GIVEN ENTRIES Start Marker

(** No line of [splitlines] holds a line boundary. *)
Lemma splitlines_from_no_linebreak (n : nat) :
  forall s cur, length s <= n ->
    Forall (fun c => PyStr.is_linebreak c = false) cur ->
    Forall (Forall (fun c => PyStr.is_linebreak c = false))
      (PyStr.splitlines_from cur s).
Proof.
  induction n as [|n IH]; intros s cur Hlen Hcur.
  - destruct s; [|simpl in Hlen; lia]. simpl.
    destruct (PyStr.is_empty cur); auto.
  - destruct s as [|c s]; simpl.
    + destruct (PyStr.is_empty cur); auto.
    + simpl in Hlen. destruct (PyStr.is_linebreak c) eqn:E.
      * constructor; auto.
        destruct s as [|d s']; [apply IH; simpl; auto; lia|].
        simpl in Hlen.
        destruct (PyStr.ceqb c 13 && PyStr.ceqb d 10);
          apply IH; simpl; auto; lia.
      * apply IH; [lia|]. apply Forall_app. auto.
Qed.

Lemma splitlines_no_linebreak (s l : str) :
  In l (PyStr.splitlines s) ->
  Forall (fun c => PyStr.is_linebreak c = false) l.
Proof.
  intros H.
  pose proof (splitlines_from_no_linebreak (length s) s [] (le_n _)
                (Forall_nil _)) as HF.
  rewrite Forall_forall in HF. apply HF. exact H.
Qed.

End LineFacts.

Section RegexFacts.

Lemma nonspace_plus_sound (s tok : str) :
  DownloadedRe.nonspace_plus s = Some tok ->
  tok <> [] /\ Forall (fun c => c <> 32%N) tok /\
  exists after, s = tok ++ after /\ token_end after.
Proof.
  unfold DownloadedRe.nonspace_plus. intros H.
  set (f := fun c => negb (PyStr.ceqb c 32)) in *.
  destruct (PyStr.take_while f s) as [|c t] eqn:E; simpl in H;
    [discriminate|]. injection H as <-.
  split; [discriminate|]. split.
  - pose proof (take_while_all f s) as HA. rewrite E in HA.
    eapply Forall_impl; [|exact HA]. intros a Ha. unfold f in Ha.
    apply negb_true_iff, ceqb_neq in Ha. exact Ha.
  - exists (PyStr.drop_while f s). split.
    + rewrite <- E. apply take_drop_while.
    + destruct (drop_while_head f s) as [->|(d & r & -> & Hd)].
      * left. reflexivity.
      * right. exists r. unfold f in Hd.
        apply negb_false_iff, ceqb_eq in Hd. congruence.
Qed.

Lemma nonspace_plus_complete (tok after : str) :
  tok <> [] -> Forall (fun c => c <> 32%N) tok -> token_end after ->
  DownloadedRe.nonspace_plus (tok ++ after) = Some tok.
Proof.
  intros Hne Ht Ha. unfold DownloadedRe.nonspace_plus.
  rewrite take_while_app_stop.
  - destruct tok; [contradiction|reflexivity].
  - eapply Forall_impl; [|exact Ht]. intros a Hn. simpl in Hn.
    apply negb_true_iff, ceqb_neq. exact Hn.
  - destruct Ha as [->|[r ->]]; [left; reflexivity|].
    right. exists 32%N, r. split; reflexivity.
Qed.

GIVEN ENTRIES End Marker

WHAT YOU SHOULD DO: Your response should be the lines of the entries above that include the string "eapply".

RESULT BELOW:
    eapply Forall_impl; [|exact HA]. intros a Ha. unfold f in Ha.
  - eapply Forall_impl; [|exact Ht]. intros a Hn. simpl in Hn.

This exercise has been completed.